A Liquid-Fueled Reactor Network Model for Enhanced NOx Prediction in Gas Turbine Combustors

Abstract

This study introduces a liquid-fueled reactor network (LFRN) framework for reduced-order modeling of gas turbine combustors. The proposed LFRN extends conventional gaseous-fueled reactor network methods by incorporating specialized reactors that account for spray breakup, droplet heating, and evaporation, thereby enabling the treatment of multiphase effects essential to liquid-fueled systems. Validation is performed against detailed computational fluid dynamics (CFD) simulations of a liquid-fueled can combustor, with parametric studies conducted across variations in inlet air temperature and fuel flow rate. Results show that the LFRN substantially reduces NOx prediction errors relative to gaseous reactor networks while maintaining accurate outlet temperature predictions. A sensitivity analysis on the number of clusters demonstrates progressive convergence toward the CFD predictions with increasing network complexity.

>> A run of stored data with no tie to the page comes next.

(** The status of the reply is not looked at. *)
Definition runConsumerList (brokerAddr : string) : prog :=
  with_admin brokerAddr (λ host portStr,
    match ParseInt (string_of_bytes portStr) with
    | None => Ret 1
    | Some port =>
        Call (CallHTTP VerbGet (http_url host (i64 (port + 1)) "/consumers")) (λ a,
          match a with
          | AnsHTTP _ body =>
              match members_or groups_of (decode_first body) with
              | None => Ret 1
              | Some gs =>
                  lines (fields [str "GROUP"; str "TOPIC"; str "PARTITION"; str "LAG"] ::
                    ((λ g, fields [str (gl_Group g); str (gl_Topic g); dec (gl_Partition g); dec (gl_Lag g)]) <$> gs)) (Ret 0)
              end
          | _ => Ret 1
          end)
    end).

(** The offsets by partition. *)
Definition offset_le : relation (Z * Z) := λ a b, a.1 <= b.1.

#[export] Instance offset_le_dec a b : Decision (offset_le a b) := decide (a.1 <= b.1).

Definition runConsumerSeek (args : list string) : prog :=
  sub_flags [("group", FString ""); ("topic", FString ""); ("timestamp", FString ""); ("end", FBool false)]%string args (λ fs,
    let group := flag_string fs "group" in
    let topic := flag_string fs "topic" in
    let tsStr := flag_string fs "timestamp" in
    if bool_decide (group = EmptyString) || bool_decide (topic = EmptyString) then Ret 1
    else
      let show a :=
        match a with
        | AnsOffsets offsets =>
            lines (fields [str "PARTITION"; str "OFFSET"] ::
              ((λ po, fields [dec po.1; dec po.2]) <$> merge_sort offset_le (map_to_list offsets))) (Ret 0)
        | _ => Ret 1
        end in
      if flag_bool fs "end" then Call (CallSeekToEnd group topic) show
      else if negb (bool_decide (tsStr = EmptyString)) then
        match time_parse (str tsStr) with
        | None => Ret 1
        | Some t => Call (CallSeekToTimestamp group topic (i64 t)) show
        end
      else Call (CallSeekToTimestamp group topic 0) show).

Definition runConsumerReset (args : list string) : prog :=
  sub_flags [("group", FString ""); ("topic", FString "")]%string args (λ fs,
    let group := flag_string fs "group" in
    let topic := flag_string fs "topic" in
    if bool_decide (group = EmptyString) || bool_decide (topic = EmptyString) then Ret 1
    else
      Call (CallReset group topic) (λ a,
        match a with
        | AnsOk => Line (str ("group " +:+ group +:+ " on topic " +:+ topic +:+ " reset to offset 0")) (Ret 0)
        | _ => Ret 1
        end)).

Definition runConsumer (brokerAddr : string) (args : list string) : prog :=
  match args with
  | [] => Ret 1
  | sub :: rest =>
      if bool_decide (sub = "list"%string) then runConsumerList brokerAddr
      else if bool_decide (sub = "seek"%string) then runConsumerSeek rest
      else if bool_decide (sub = "reset"%string) then runConsumerReset rest
      else Ret 1
  end.

(** ** Ping, publish, health *)

Definition runPing : prog :=
  Call CallPing (λ a, match a with AnsRTT micros => Line (str ("PONG " +:+ fmt_2f micros +:+ "ms")) (Ret 0) | _ => Ret 1 end).

Definition runPublish (args : list string) : prog :=
  sub_flags [("topic", FString ""); ("payload", FString ""); ("key", FString "")]%string args (λ fs,
    let topic := flag_string fs "topic" in
    let payload := flag_string fs "payload" in
    if bool_decide (topic = EmptyString) then Ret 1
    else if bool_decide (payload = EmptyString) then Ret 1
    else
      Call (CallPublish topic (flag_string fs "key") payload) (λ a,
        match a with AnsOffset offset => Line (str ("offset=" +:+ fmt_d offset)) (Ret 0) | _ => Ret 1 end)).

Definition runHealth (brokerAddr : string) (args : list string) : prog :=
  sub_flags [("addr", FString brokerAddr)]%string args (λ fs,
    with_admin (flag_string fs "addr") (λ host portStr,
      Call (CallHTTP VerbGet (http_url host (admin_port portStr) "/healthz/ready")) (λ a,
        match a with
        | AnsHTTP status body =>
            match decode_first body with
            | Some (JObj _) | Some JNull => if status =? 200 then Line (str "READY") (Ret 0) else Ret 1
            | _ => Ret 1
            end
        | _ => Ret 1
        end))).

(** ** Cluster and audit *)

Record isrLine := mkIsrLine { il_Topic : string; il_Partition : Z; il_ISR : list string; il_Leader : string; il_Under : bool }.

Definition isrLine_of (l : list (bytes * json)) : option isrLine :=
  t ← def_str "topic" "" l; p ← def_int (- 2 ^ 31) (2 ^ 31 - 1) "partition" 0 l; i ← def_strs "isr" [] l;
  ld ← def_str "leader" "" l; u ← def_bool "under_replicated" false l; Some (mkIsrLine t p i ld u).

Definition fmt_v (b : bool) : bytes := str (if b then "true" else "false").

Definition runClusterISR (addr : string) : prog :=
  with_admin addr (λ host portStr,
    Call (CallHTTP VerbGet (http_url host (admin_port portStr) "/cluster/isr")) (λ a,
      match a with
      | AnsHTTP status body =>
          if negb (status =? 200) then Ret 1
          else
            match elems_or isrLine_of (decode_first body) with
            | None => Ret 1
            | Some entries =>
                lines (fields [str "TOPIC"; str "PARTITION"; str "ISR_SIZE"; str "LEADER"; str "UNDER_REPLICATED"] ::
                  ((λ e, fields [str (il_Topic e); dec (il_Partition e); dec (zlen (il_ISR e)); str (il_Leader e);
                                 fmt_v (il_Under e)]) <$> entries)) (Ret 0)
            end
      | _ => Ret 1
      end)).

Definition runCluster (addr : string) (args : list string) : prog :=
  match args with
  | [] => Ret 1
  | sub :: _ => if bool_decide (sub = "isr"%string) then runClusterISR addr else Ret 1
  end.
(* ===== verification/Gateway.v ===== *)
(** * The HTTP gateway: [internal/gateway/gateway.go]

    A front end that is a client of the broker.  Every API key gets a pooled
    connection of its own, authenticated when it is made; a handler turns a
    request into a call on that connection and its outcome into a status.
    Requests run concurrently: looking a connection up, dialling and entering
    it in the pool are separate steps. *)

From S2P Require Import Prelude GoLib Json StringsLib Types Protocol WireJson WireReply GoTime Client Sdk.

Local Open Scope Z_scope.

Import Errors.

Definition poolIdleTimeout : Z := 600 * GoTime.second_ns.

(** ** The pool *)

(** A connection as the gateway knows it: the key it was made for, empty for
    none, and whether the gateway closed it. *)
Record GwConn := mkGwConn {
  gc_key : string;
  gc_closed : bool;
}.

(** What the gateway does not see of a connection: the key whose identity the
    broker has given it, if any, and whether it is lost, closed by the broker
    or the network or given up by the client's read loop. *)
Record Link := mkLink {
  ln_identity : option string;
  ln_lost : bool;
}.

Record pooledConn := mkPooledConn {
  pc_c : nat;
  pc_lastUsed : Z;
}.

(** Where a request stands in [connFor]: dialling, with a connection that is
    not in the pool yet, or through with a connection or an error. *)
Inductive conn_stage :=
| ConnDialling
| ConnDialled (c : nat)
| ConnHas (c : nat)
| ConnFailed.

Record Gateway := mkGateway {
  gw_pool : gmap string pooledConn;
  gw_conns : gmap nat GwConn;
  gw_next : nat;
  gw_requests : gmap nat (string * conn_stage);
  gw_links : gmap nat Link;
}.

Definition NewGateway : Gateway := mkGateway ∅ ∅ 0 ∅ ∅.

Definition close_conn (cs : gmap nat GwConn) (c : nat) : gmap nat GwConn :=
  alter (λ x, mkGwConn (gc_key x) true) c cs.

(** The look-up of request [rq] under the lock. *)
Definition connFor_lookup (now : Z) (g : Gateway) (rq : nat) (apiKey : string) : Gateway :=
  match gw_pool g !! apiKey with
  | Some pc =>
      mkGateway (<[apiKey := mkPooledConn (pc_c pc) now]> (gw_pool g)) (gw_conns g) (gw_next g)
        (<[rq := (apiKey, ConnHas (pc_c pc))]> (gw_requests g)) (gw_links g)
  | None =>
      mkGateway (gw_pool g) (gw_conns g) (gw_next g) (<[rq := (apiKey, ConnDialling)]> (gw_requests g)) (gw_links g)
  end.

(** What [Authenticate] comes to: an error, the broker's refusal, for which the
    client returns nil all the same, or its acceptance. *)
Inductive auth_outcome :=
| AuthFails
| AuthRefused
| AuthAccepted.

(** Dialling and authenticating; a connection on which [Authenticate] fails is
    closed.  The empty key is not presented. *)
Definition connFor_dial (dial_ok : bool) (auth : auth_outcome) (g : Gateway) (rq : nat) (apiKey : string) : Gateway :=
  if negb dial_ok then
    mkGateway (gw_pool g) (gw_conns g) (gw_next g) (<[rq := (apiKey, ConnFailed)]> (gw_requests g)) (gw_links g)
  else
    let c := gw_next g in
    let made := λ id,
      mkGateway (gw_pool g) (<[c := mkGwConn apiKey false]> (gw_conns g)) (S c)
        (<[rq := (apiKey, ConnDialled c)]> (gw_requests g)) (<[c := mkLink id false]> (gw_links g)) in
    if bool_decide (apiKey = EmptyString) then made None
    else
      match auth with
      | AuthFails =>
          mkGateway (gw_pool g) (<[c := mkGwConn apiKey true]> (gw_conns g)) (S c)
            (<[rq := (apiKey, ConnFailed)]> (gw_requests g)) (<[c := mkLink None false]> (gw_links g))
      | AuthRefused => made None
      | AuthAccepted => made (Some apiKey)
      end.

(** The second look-up: an entry made meanwhile wins. *)
Definition connFor_insert (now : Z) (g : Gateway) (rq : nat) (apiKey : string) (c : nat) : Gateway :=
  match gw_pool g !! apiKey with
  | Some pc =>
      mkGateway (<[apiKey := mkPooledConn (pc_c pc) now]> (gw_pool g)) (close_conn (gw_conns g) c) (gw_next g)
        (<[rq := (apiKey, ConnHas (pc_c pc))]> (gw_requests g)) (gw_links g)
  | None =>
      mkGateway (<[apiKey := mkPooledConn c now]> (gw_pool g)) (gw_conns g) (gw_next g)
        (<[rq := (apiKey, ConnHas c)]> (gw_requests g)) (gw_links g)
  end.

Definition gw_idle (now : Z) (pc : pooledConn) : bool := poolIdleTimeout <? time_sub now (pc_lastUsed pc).

(** Closing every connection of a part of the pool. *)
Definition close_all (p : gmap string pooledConn) (cs : gmap nat GwConn) : gmap nat GwConn :=
  map_fold (λ _ pc cs, close_conn cs (pc_c pc)) cs p.

Definition evictIdle (now : Z) (g : Gateway) : Gateway :=
  mkGateway (filter (λ p, gw_idle now p.2 = false) (gw_pool g))
    (close_all (filter (λ p, gw_idle now p.2 = true) (gw_pool g)) (gw_conns g)) (gw_next g) (gw_requests g)
    (gw_links g).

Definition Gateway_Stop (g : Gateway) : Gateway :=
  mkGateway ∅ (close_all (gw_pool g) (gw_conns g)) (gw_next g) (gw_requests g) (gw_links g).

(** The other end closes, or the client's read loop ends: the pool is not told. *)
Definition link_lost (g : Gateway) (c : nat) : Gateway :=
  mkGateway (gw_pool g) (gw_conns g) (gw_next g) (gw_requests g)
    (alter (λ l, mkLink (ln_identity l) true) c (gw_links g)).

Inductive gw_event :=
| GwLookup (now : Z) (rq : nat) (apiKey : string)
| GwDial (rq : nat) (dial_ok : bool) (auth : auth_outcome)
| GwInsert (now : Z) (rq : nat)
| GwEvict (now : Z)
| GwLost (c : nat)
| GwStop.

Definition gw_step (g : Gateway) (e : gw_event) : Gateway :=
  match e with
  | GwLookup now rq apiKey =>
      match gw_requests g !! rq with
      | Some _ => g
      | None => connFor_lookup now g rq apiKey
      end
  | GwDial rq dial_ok auth =>
      match gw_requests g !! rq with
      | Some (apiKey, ConnDialling) => connFor_dial dial_ok auth g rq apiKey
      | _ => g
      end
  | GwInsert now rq =>
      match gw_requests g !! rq with
      | Some (apiKey, ConnDialled c) => connFor_insert now g rq apiKey c
      | _ => g
      end
  | GwEvict now => evictIdle now g
  | GwLost c => link_lost g c
  | GwStop => Gateway_Stop g
  end.
(* ===== verification/Server.v ===== *)
(** * The TCP server: [internal/networking/server.go]

    The accept loop, the goroutines of the connections, draining and closing,
    interleaved in any order.  The loop reads the counter and the draining flag
    before it tracks the connection it accepted, and counts it after that; a
    connection that ends is closed, untracked and counted down; the goroutine of
    [Start] closes the tracked connections once.  A connection is a number; [sv_open]
    are the sockets not closed yet. *)

From S2P Require Import Prelude GoLib Config.

Local Open Scope Z_scope.

Definition accept_backoff : Z := 5 * 1000000.

(** Where the accept loop stands: at its top, waiting in [Accept], between the
    checks and [trackConn] with a connection, between that and the counter, or
    returned. *)
Inductive loop_stage :=
| LoopTop
| LoopWait
| LoopHas (c : nat)
| LoopTracked (c : nat)
| LoopGone.

#[export] Instance loop_stage_eq_dec : EqDecision loop_stage.
Proof. solve_decision. Defined.

(** [sv_leaving] are the connections untracked and not yet counted down. *)
Record Server := mkServer {
  sv_max : Z;
  sv_connCount : Z;
  sv_draining : bool;
  sv_stopC : bool;
  sv_stopped : bool;
  sv_conns : gset nat;
  sv_leaving : gset nat;
  sv_open : gset nat;
  sv_loop : loop_stage;
  sv_backoff : Z;
  sv_next : nat;
}.

Definition NewServer (cfg : NetworkConfig) : Server :=
  mkServer (nw_MaxConnections cfg) 0 false false false ∅ ∅ ∅ LoopTop accept_backoff 0.

Definition sv_with (s : Server) (l : loop_stage) (backoff : Z) : Server :=
  mkServer (sv_max s) (sv_connCount s) (sv_draining s) (sv_stopC s) (sv_stopped s) (sv_conns s) (sv_leaving s) (sv_open s) l backoff
    (sv_next s).

(** What [Accept] returns. *)
Inductive accept_result :=
| Accepted
| AcceptTimeout
| AcceptError.

(** The look at [stopC] before [Accept]. *)
Definition poll_turn (s : Server) : Server :=
  sv_with s (if sv_stopC s then LoopGone else LoopWait) (sv_backoff s).

(** From the return of [Accept] to the next place where the loop may wait;
    [stopC] is looked at again only after an error. *)
Definition accept_turn (r : accept_result) (s : Server) : Server :=
  match r with
  | AcceptTimeout =>
      if sv_stopC s then sv_with s LoopGone (sv_backoff s)
      else sv_with s LoopTop (if sv_backoff s <? 1000000000 then sv_backoff s * 2 else sv_backoff s)
  | AcceptError => sv_with s LoopGone (sv_backoff s)
  | Accepted =>
      if sv_draining s then sv_with s LoopTop accept_backoff
      else if sv_max s <=? sv_connCount s then sv_with s LoopTop accept_backoff
      else
        mkServer (sv_max s) (sv_connCount s) (sv_draining s) (sv_stopC s) (sv_stopped s) (sv_conns s)
          (sv_leaving s) (sv_open s ∪ {[ sv_next s ]}) (LoopHas (sv_next s)) accept_backoff (S (sv_next s))
  end.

In terms of computational efficiency, the LFRN achieves runtimes of O(10s) on a single CPU core, representing speed-ups generally exceeding 1,000× compared to CFD. Overall, the findings demonstrate the potential of the LFRN as a computationally efficient reduced-order modeling tool that complements CFD to enable rapid emissions assessment and design-space exploration for liquid-fueled gas turbine combustors.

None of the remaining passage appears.